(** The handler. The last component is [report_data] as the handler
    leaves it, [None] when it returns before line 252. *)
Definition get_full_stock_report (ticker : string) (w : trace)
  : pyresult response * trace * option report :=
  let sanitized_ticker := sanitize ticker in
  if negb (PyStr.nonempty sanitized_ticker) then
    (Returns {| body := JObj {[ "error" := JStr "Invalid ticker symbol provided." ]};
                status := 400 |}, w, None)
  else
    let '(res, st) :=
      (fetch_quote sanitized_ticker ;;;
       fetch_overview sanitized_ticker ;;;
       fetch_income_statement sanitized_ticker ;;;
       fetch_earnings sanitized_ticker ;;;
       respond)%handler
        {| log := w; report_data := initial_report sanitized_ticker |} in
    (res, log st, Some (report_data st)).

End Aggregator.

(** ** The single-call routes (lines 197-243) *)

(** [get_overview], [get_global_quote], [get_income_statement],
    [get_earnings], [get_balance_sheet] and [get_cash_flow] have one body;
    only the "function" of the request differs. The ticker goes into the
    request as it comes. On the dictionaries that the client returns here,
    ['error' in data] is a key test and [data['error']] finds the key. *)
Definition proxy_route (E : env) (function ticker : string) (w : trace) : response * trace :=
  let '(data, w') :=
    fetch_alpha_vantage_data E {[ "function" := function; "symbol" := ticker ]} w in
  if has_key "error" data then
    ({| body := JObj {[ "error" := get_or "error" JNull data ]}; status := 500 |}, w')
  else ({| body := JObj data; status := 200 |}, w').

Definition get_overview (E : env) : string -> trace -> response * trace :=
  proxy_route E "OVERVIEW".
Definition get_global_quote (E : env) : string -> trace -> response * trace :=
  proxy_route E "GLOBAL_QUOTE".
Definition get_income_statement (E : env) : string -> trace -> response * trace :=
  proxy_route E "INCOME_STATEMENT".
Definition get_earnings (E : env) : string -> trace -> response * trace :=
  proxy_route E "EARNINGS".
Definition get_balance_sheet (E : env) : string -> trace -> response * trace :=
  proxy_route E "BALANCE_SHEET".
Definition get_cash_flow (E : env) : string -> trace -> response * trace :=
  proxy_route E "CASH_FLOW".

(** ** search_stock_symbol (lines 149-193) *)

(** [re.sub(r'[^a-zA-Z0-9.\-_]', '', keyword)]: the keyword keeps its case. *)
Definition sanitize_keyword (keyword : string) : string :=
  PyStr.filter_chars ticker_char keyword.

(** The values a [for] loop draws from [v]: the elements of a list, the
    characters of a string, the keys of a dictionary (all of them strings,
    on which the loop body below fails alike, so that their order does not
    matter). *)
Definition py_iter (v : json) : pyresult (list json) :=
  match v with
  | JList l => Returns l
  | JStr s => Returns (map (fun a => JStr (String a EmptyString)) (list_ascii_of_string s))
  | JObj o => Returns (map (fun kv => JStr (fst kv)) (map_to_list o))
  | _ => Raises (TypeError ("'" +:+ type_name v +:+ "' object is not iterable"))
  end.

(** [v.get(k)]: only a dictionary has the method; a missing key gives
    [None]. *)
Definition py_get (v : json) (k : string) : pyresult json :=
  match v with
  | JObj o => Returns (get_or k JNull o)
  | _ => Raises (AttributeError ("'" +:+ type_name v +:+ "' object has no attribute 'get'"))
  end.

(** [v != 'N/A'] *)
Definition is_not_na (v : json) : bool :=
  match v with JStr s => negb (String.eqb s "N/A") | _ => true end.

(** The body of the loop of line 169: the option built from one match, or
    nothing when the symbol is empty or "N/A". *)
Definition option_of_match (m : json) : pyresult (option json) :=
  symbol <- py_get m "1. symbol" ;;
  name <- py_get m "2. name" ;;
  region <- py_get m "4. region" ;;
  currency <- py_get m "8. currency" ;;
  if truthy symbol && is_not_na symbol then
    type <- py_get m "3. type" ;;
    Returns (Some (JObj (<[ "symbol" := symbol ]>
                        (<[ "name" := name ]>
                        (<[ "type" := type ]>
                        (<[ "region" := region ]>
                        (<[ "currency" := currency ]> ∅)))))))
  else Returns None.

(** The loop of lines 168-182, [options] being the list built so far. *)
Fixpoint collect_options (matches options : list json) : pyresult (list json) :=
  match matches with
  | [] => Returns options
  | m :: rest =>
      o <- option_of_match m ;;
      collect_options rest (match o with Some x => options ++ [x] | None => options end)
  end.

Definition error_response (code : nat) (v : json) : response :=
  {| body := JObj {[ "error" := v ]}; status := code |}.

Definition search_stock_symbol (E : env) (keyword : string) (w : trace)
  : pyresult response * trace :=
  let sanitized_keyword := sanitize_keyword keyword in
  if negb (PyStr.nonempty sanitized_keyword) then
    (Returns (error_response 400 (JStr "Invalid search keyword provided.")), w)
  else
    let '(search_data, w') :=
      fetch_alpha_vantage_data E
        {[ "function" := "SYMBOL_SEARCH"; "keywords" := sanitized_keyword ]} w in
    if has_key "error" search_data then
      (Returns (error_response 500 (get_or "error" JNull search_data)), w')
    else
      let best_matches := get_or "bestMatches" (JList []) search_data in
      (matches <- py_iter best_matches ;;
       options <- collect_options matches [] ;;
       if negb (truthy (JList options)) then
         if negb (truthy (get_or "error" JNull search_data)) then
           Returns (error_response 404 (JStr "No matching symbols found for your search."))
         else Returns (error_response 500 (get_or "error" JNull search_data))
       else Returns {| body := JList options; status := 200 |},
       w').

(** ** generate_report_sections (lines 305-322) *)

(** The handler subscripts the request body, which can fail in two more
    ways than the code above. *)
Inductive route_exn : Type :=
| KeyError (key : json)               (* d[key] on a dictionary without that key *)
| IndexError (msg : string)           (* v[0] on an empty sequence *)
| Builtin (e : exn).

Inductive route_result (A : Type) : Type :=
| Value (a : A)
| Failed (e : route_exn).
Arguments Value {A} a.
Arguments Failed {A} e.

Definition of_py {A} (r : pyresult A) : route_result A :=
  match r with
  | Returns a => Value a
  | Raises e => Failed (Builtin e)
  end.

....................

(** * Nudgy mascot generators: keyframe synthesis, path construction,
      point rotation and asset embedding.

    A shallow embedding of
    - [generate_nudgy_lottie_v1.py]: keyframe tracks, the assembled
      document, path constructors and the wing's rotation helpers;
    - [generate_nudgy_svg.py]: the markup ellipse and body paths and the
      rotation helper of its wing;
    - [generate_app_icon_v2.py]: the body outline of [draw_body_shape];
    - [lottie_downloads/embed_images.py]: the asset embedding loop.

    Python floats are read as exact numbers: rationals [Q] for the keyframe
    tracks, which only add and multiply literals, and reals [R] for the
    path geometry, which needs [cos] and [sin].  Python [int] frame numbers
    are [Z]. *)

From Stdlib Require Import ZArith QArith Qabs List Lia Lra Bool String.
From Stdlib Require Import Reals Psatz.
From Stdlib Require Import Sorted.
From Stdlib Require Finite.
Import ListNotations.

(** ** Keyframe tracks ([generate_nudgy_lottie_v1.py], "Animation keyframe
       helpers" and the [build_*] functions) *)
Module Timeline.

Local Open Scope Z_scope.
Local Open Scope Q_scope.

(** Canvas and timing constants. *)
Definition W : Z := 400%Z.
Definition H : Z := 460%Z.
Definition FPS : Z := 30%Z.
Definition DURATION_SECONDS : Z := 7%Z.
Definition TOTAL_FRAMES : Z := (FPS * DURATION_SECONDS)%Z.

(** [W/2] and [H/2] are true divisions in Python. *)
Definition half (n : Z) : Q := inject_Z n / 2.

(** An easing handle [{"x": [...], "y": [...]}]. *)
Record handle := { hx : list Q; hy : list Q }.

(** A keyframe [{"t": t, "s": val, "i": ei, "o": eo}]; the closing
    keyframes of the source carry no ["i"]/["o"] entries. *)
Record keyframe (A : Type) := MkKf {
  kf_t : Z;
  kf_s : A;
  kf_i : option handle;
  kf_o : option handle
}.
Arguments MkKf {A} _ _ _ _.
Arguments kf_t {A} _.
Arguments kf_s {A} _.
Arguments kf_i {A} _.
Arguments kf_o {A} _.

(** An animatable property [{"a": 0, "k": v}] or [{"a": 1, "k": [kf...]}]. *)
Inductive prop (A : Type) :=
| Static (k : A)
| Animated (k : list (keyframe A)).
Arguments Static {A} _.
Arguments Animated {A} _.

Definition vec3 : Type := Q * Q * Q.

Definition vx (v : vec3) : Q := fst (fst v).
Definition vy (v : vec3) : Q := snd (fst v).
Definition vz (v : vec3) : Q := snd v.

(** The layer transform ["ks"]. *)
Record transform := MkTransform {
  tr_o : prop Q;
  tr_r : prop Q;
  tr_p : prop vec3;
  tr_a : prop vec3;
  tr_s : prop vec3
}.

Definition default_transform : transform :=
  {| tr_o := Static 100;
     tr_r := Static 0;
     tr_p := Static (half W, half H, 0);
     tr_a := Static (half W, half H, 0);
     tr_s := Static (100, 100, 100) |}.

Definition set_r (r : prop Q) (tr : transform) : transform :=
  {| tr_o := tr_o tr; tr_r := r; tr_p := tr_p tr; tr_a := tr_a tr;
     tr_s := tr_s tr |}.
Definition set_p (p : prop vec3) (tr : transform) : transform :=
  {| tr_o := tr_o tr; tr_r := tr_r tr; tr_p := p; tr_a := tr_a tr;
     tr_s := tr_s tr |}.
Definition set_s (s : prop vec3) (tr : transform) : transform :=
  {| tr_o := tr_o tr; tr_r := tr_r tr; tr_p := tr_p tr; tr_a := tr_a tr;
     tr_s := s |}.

....................

## WHAT YOU WILL DO
After locating the line holding "(** The handler." above, output exactly that line and every line after it through the line holding "goes into the". Include nothing else.

## TASK RESPONSE
(** The handler. The last component is [report_data] as the handler
    leaves it, [None] when it returns before line 252. *)
Definition get_full_stock_report (ticker : string) (w : trace)
  : pyresult response * trace * option report :=
  let sanitized_ticker := sanitize ticker in
  if negb (PyStr.nonempty sanitized_ticker) then
    (Returns {| body := JObj {[ "error" := JStr "Invalid ticker symbol provided." ]};
                status := 400 |}, w, None)
  else
    let '(res, st) :=
      (fetch_quote sanitized_ticker ;;;
       fetch_overview sanitized_ticker ;;;
       fetch_income_statement sanitized_ticker ;;;
       fetch_earnings sanitized_ticker ;;;
       respond)%handler
        {| log := w; report_data := initial_report sanitized_ticker |} in
    (res, log st, Some (report_data st)).

End Aggregator.

(** ** The single-call routes (lines 197-243) *)

(** [get_overview], [get_global_quote], [get_income_statement],
    [get_earnings], [get_balance_sheet] and [get_cash_flow] have one body;
    only the "function" of the request differs. The ticker goes into the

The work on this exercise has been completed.